A tiny side bar in the tragic events of Orlando was a mini media spat in the UK in which a commentator who is gay accused a presenter and a co-guest of deflecting from the fact that the attack on the night club was a homophobic act.
This is a sidebar, but one worth debating because it is also about the story as a whole.
Sky News presenter Mark Longhurst was chairing a paper review with guests Julia Hartley-Brewer and Owen Jones. Mr Jones, a stalwart left winger and campaigner against Islamophobia was clearly upset about the attack, and, as a gay man felt he strongly identified with the victims.
Towards the beginning of the programme Jones stressed the importance of ‘calling out’ that this was an attack on the LGBT community. Longhurst agreed it was that saying ‘‘deliberate targeting of them’. Hartley- Brewer agreed – ‘This was a hate crime and an act of terrorism’.
Jones argued that people who would not normally talk about gay rights were going to ‘appropriate’ the attack because the perpetrator was a Muslim- Omar Mateen. He also complained that there were few LBGT voices being invited onto the broadcast media.
Things got heated when Longhurst mentioned the Paris club attacks and suggested Orlando was, like Paris, an attack ‘on the freedom of all people to enjoy themselves’. Jones replied ‘I’m sorry, but you just don’t understand this because you’re not gay’ to which Longhurst retorted ‘Whether I’m gay or not has no reflection on the fact that this person killed 50 people’.
He then moved on to a newspaper headline -‘Isil wages war on gays in the West’ and asked Jones ‘You share that view that basically this was deliberately targeted on one part of the community rather than the freedom to enjoy yourself no matter what your sexual orientation is?’ to which Jones said ‘What on earth, what are you talking about?’ Longhurst pointed out they were discussing the newspapers, Jones said ‘And I am trying to understand the point you’re making. This was a deliberate attack on LGBT people in an LGBT venue. It was a homophobic terrorist attack. Do you not understand that?’

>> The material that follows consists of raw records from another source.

Section VersionSet.
Context {user_comparator : Comparator} (comparator_name : list byte).
(** The members of the options. *)
Context (reuse_logs : bool) (max_file_size : Z).
Context {W : Type} `{Env W}.

#[local] Abbreviation icmp := (internal_compare user_comparator).

(** ** Sizes *)

Fixpoint overlap_sums (level : Z) (files : list FileMetaData) (next : list FileMetaData) (result : Z) : run Z :=
  match files with
  | [] => Done result
  | f :: files =>
      overlaps ← GetOverlappingInputs (user_comparator := user_comparator) (level + 1 =? 0) next (Some (smallest f)) (Some (largest f));
      let sum := TotalFileSize overlaps in
      overlap_sums level files next (if sum >? result then sum else result)
  end.

Fixpoint overlap_levels (vs : VersionSet) (levels : list Z) (result : Z) : run Z :=
  match levels with
  | [] => Done result
  | level :: levels =>
      result ← overlap_sums level (level_files (current vs) level) (level_files (current vs) (level + 1)) result;
      overlap_levels vs levels result
  end.

Definition MaxNextLevelOverlappingBytes (vs : VersionSet) : run Z := overlap_levels vs (seqZ 1 (kNumLevels - 2)) 0.

(** The offset of a key within a table: what its iterator and the table give. *)
Fixpoint offset_files (table_offset : FileMetaData -> list byte -> run Z) (level : Z) (files : list FileMetaData) (ikey : list byte) (result : Z) : run Z :=
  match files with
  | [] => Done result
  | f :: files =>
      if icmp (largest f) ikey <=? 0 then offset_files table_offset level files ikey (u64 (result + file_size f))
      else if icmp (smallest f) ikey >? 0 then
        if level >? 0 then Done result else offset_files table_offset level files ikey result
      else
        n ← table_offset f ikey;
        offset_files table_offset level files ikey (u64 (result + n))
  end.

Fixpoint offset_levels (table_offset : FileMetaData -> list byte -> run Z) (v : Version) (levels : list Z) (ikey : list byte) (result : Z) : run Z :=
  match levels with
  | [] => Done result
  | level :: levels =>
      result ← offset_files table_offset level (level_files v level) ikey result;
      offset_levels table_offset v levels ikey result
  end.

Definition vs_ApproximateOffsetOf (table_offset : FileMetaData -> list byte -> run Z) (v : Version) (ikey : list byte) : run Z :=
  offset_levels table_offset v (seqZ 0 kNumLevels) ikey 0.

(** ** The manifest *)

(** [AddRecord] of the writer of the manifest. *)
Definition log_AddRecord (w : W) (log : Z * Z) (record : list byte) : Status * (Z * Z) * W :=
  let '(s, wr) := AddRecord (mk_writer (w, fst log) (snd log) InitTypeCrc) record in (s, (fst log, block_offset wr), fst (dest wr)).

Definition snapshot_pointers (vs : VersionSet) (edit : VersionEdit) : VersionEdit :=
  fold_left (fun edit level => let p := default [] (compact_pointer_ vs !! Z.to_nat level) in match p with [] => edit | _ => SetCompactPointer edit level p end)
    (seqZ 0 kNumLevels) edit.

Definition snapshot_level (vs : VersionSet) (edit : VersionEdit) (level : Z) : VersionEdit :=
  fold_left (fun edit f => AddFile edit level (number f) (file_size f) (smallest f) (largest f)) (level_files (current vs) level) edit.

Definition snapshot_edit (vs : VersionSet) : VersionEdit :=
  fold_left (snapshot_level vs) (seqZ 0 kNumLevels) (snapshot_pointers vs (SetComparatorName new_VersionEdit comparator_name)).

Definition WriteSnapshot (vs : VersionSet) (w : W) (log : Z * Z) : Status * (Z * Z) * W := log_AddRecord w log (EncodeTo (snapshot_edit vs) []).

(** The edit as it is logged. *)
Definition complete_edit (vs : VersionSet) (edit : VersionEdit) : VersionEdit :=
  let edit := if has_log_number_ edit then edit else SetLogNumber edit (vs_log_number vs) in
  let edit := if has_prev_log_number_ edit then edit else SetPrevLogNumber edit (vs_prev_log_number vs) in
  SetLastSequence (SetNextFile edit (vs_next_file_number vs)) (vs_last_sequence vs).

(** The mutex is given up while the manifest is written: what other threads do to the numbers
    in between is not part of this definition. *)
Definition LogAndApply (vs : VersionSet) (w : W) (edit : VersionEdit) : Status * VersionEdit * VersionSet * W :=
  let edit := complete_edit vs edit in
  let '(b, pointers) := Apply (user_comparator := user_comparator) (new_Builder (current vs)) (compact_pointer_ vs) edit in
  let vs := set_pointers vs pointers in
  let v := Finalize (SaveTo (user_comparator := user_comparator) b new_Version) in
  let '(s, vs, edit, w, new_manifest_file) := (match descriptor_log_ vs with
    | Some _ => (OK, vs, edit, w, None)
    | None =>
        let new_manifest_file := DescriptorFileName (dbname_ vs) (vs_manifest_file_number vs) in
        let edit := SetNextFile edit (vs_next_file_number vs) in
        let '(s, h, w) := env_NewWritableFile w new_manifest_file in
        if ok s then
          let '(s, log, w) := WriteSnapshot vs w (h, 0) in
          (s, set_descriptor vs (Some log), edit, w, Some new_manifest_file)
        else (s, vs, edit, w, Some new_manifest_file)
    end) in
  let '(s, vs, w) := (match descriptor_log_ vs with
    | Some log =>
        if ok s then
          let '(s, log, w) := log_AddRecord w log (EncodeTo edit []) in
          let '(s, w) := (if ok s then env_Sync w (fst log) else (s, w)) in
          (s, set_descriptor vs (Some log), w)
        else (s, vs, w)
    | None => (s, vs, w)
    end) in
  let '(s, w) := (match new_manifest_file with Some _ => if ok s then SetCurrentFile w (dbname_ vs) (vs_manifest_file_number vs) else (s, w) | None => (s, w) end) in
  if ok s then (s, edit, set_log_numbers (AppendVersion vs v) (LdbVersionEdit.log_number_ edit) (LdbVersionEdit.prev_log_number_ edit), w)
  else
    match new_manifest_file with
    | Some name =>
        let w := match descriptor_log_ vs with Some log => env_delete_writable w (fst log) | None => w end in
        (s, edit, set_descriptor vs None, snd (env_DeleteFile w name))
    | None => (s, edit, vs, w)
    end.

(** ** Recovery *)

(** The local variables of [Recover]; a number that was not seen is [None]. *)
Record RecoverState := mk_rs {
  rs_status : Status;
  rs_builder : Builder;
  rs_pointers : list (list byte);
  rs_log_number : option Z;
  rs_prev_log_number : option Z;
  rs_next_file : option Z;
  rs_last_sequence : option Z;
}.

Definition set_if {A} (has : bool) (x : A) (old : option A) : option A := if has then Some x else old.

(** One record of the manifest. *)
Definition recover_record (st : RecoverState) (record : list byte) : run RecoverState :=
  match edit_DecodeFrom new_VersionEdit record with
  | None => OutOfFuel
  | Some (edit, s) =>
      let s := if ok s && has_comparator_ edit && negb (slice_eqb (comparator_ edit) comparator_name)
        then InvalidArgument (comparator_ edit ++ cstr " does not match existing comparator ") comparator_name else s in
      let '(b, pointers) := (if ok s then Apply (user_comparator := user_comparator) (rs_builder st) (rs_pointers st) edit else (rs_builder st, rs_pointers st)) in
      Done (mk_rs s b pointers
        (set_if (has_log_number_ edit) (log_number_ edit) (rs_log_number st))
        (set_if (has_prev_log_number_ edit) (prev_log_number_ edit) (rs_prev_log_number st))
        (set_if (has_next_file_number_ edit) (next_file_number_ edit) (rs_next_file st))
        (set_if (has_last_sequence_ edit) (last_sequence_ edit) (rs_last_sequence st)))
  end.

(** The reporter keeps the first status it is given. *)
Definition reported (st : RecoverState) (rs : list (Z * Status)) : RecoverState :=
  match rs with
  | (_, s) :: _ => if ok (rs_status st) then mk_rs s (rs_builder st) (rs_pointers st) (rs_log_number st) (rs_prev_log_number st) (rs_next_file st) (rs_last_sequence st) else st
  | [] => st
  end.

(** [rf]: the fuel of [ReadRecord]. *)
Fixpoint recover_loop (fuel rf : nat) (reader : Reader (W * Z)) (scratch : list byte) (st : RecoverState) : run (RecoverState * Reader (W * Z)) :=
  match fuel with
  | O => OutOfFuel
  | S fuel =>
      match ReadRecord rf reader scratch with
      | None => OutOfFuel
      | Some (record, scratch, reader') =>
          let st := reported st (drop (length (reports reader)) (reports reader')) in
          match record with
          | Some record => if ok (rs_status st) then st ← recover_record st record; recover_loop fuel rf reader' scratch st else Done (st, reader')
          | None => Done (st, reader')
          end
      end
  end.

Longhurst then quoted the American authorities that based on what the perpetrators father had said Mateen ‘may have have targeted the homosexual community;’. This infuriated Jones. ‘May have! He did! Why are you saying this?’
Hartley-Brewer said ‘we’re not saying he’s not homophobic… I completely accept, as he does, that it was a homophobic attack’.
Longhurst mentioned the LGBT rights group Stonewall to which Jones, who was by now staring sullenly at the floor and not engaging, said ‘Oh you’re going to have an LBGT voice talking about it are you? Interesting’. ‘Sorry?’ says Longhurst – ‘Nothing’ replies Jones and then walks off the set.
So, what was that all about?
It seems Jones was determined to see the murders only as being a homophobic attack directed against gays and not connected to religion, and the presenter was framing it as also another attack on the Western way of life and not as part of ‘everyday’ homophobia.
Longhurst was also trying to explore if the attack fitted into the wider pattern of violent Islamist assaults on freedoms but took care to say that the evidence was not yet in.
Everything in Jones’s writing suggests he would not see the attack as an example of the Islamist’s hatred of gays even if it were proved, and it has not yet been, that Mateen acted out of religious conviction.
For him it fits into the narrative of the continuing prejudice, indeed persecution, of LGBT people. In this he is entirely correct. But at no point did anyone disagree with him. He was so upset at the event that he appeared not to have heard the other two say, several times, that they agreed the attack was homophobic.
Jones has spent years combatting Islamophobia and knows that this event will feed prejudice against Muslims. It seems to me he was so upset about the incident, and is simultaneously so deeply ingrained with the world view that the waves of terrorist attacks in the last decade are nothing to do with Islam, that he became furious when the discussion began to open up and potentially link the Pulse Club with the Bataclan.
It may be that Mateen, despite his pledge of allegiance to ISIS, was motivated solely by homophobia and that that phobia was divorced from his religious beliefs. However, homophobia is often linked to religious belief. Large sections of the Christian church still regard it as a sin, and it was entirely reasonable to explore the possibilities that religion, warped or not, may have played a role in the terrible events in Orlando.
Modern left wing thinking is hamstrung by its own theology of minorities. LGBT people are a minority and suffer prejudice, Muslims in the West are a minority and suffer prejudice. What many people cannot do is to accept that within minorities there can be widespread prejudice towards others.
It is hard, indeed impossible, to argue that within Islam, as within Christianity, there is not overt prejudice against homosexuality and that people will act on that prejudice.
Walking away from that debate is to be part of the problem.
For the record I know and am friendly with both Mark Longhurst and Julia Hartley-Brewer, but do not know Mr Jones.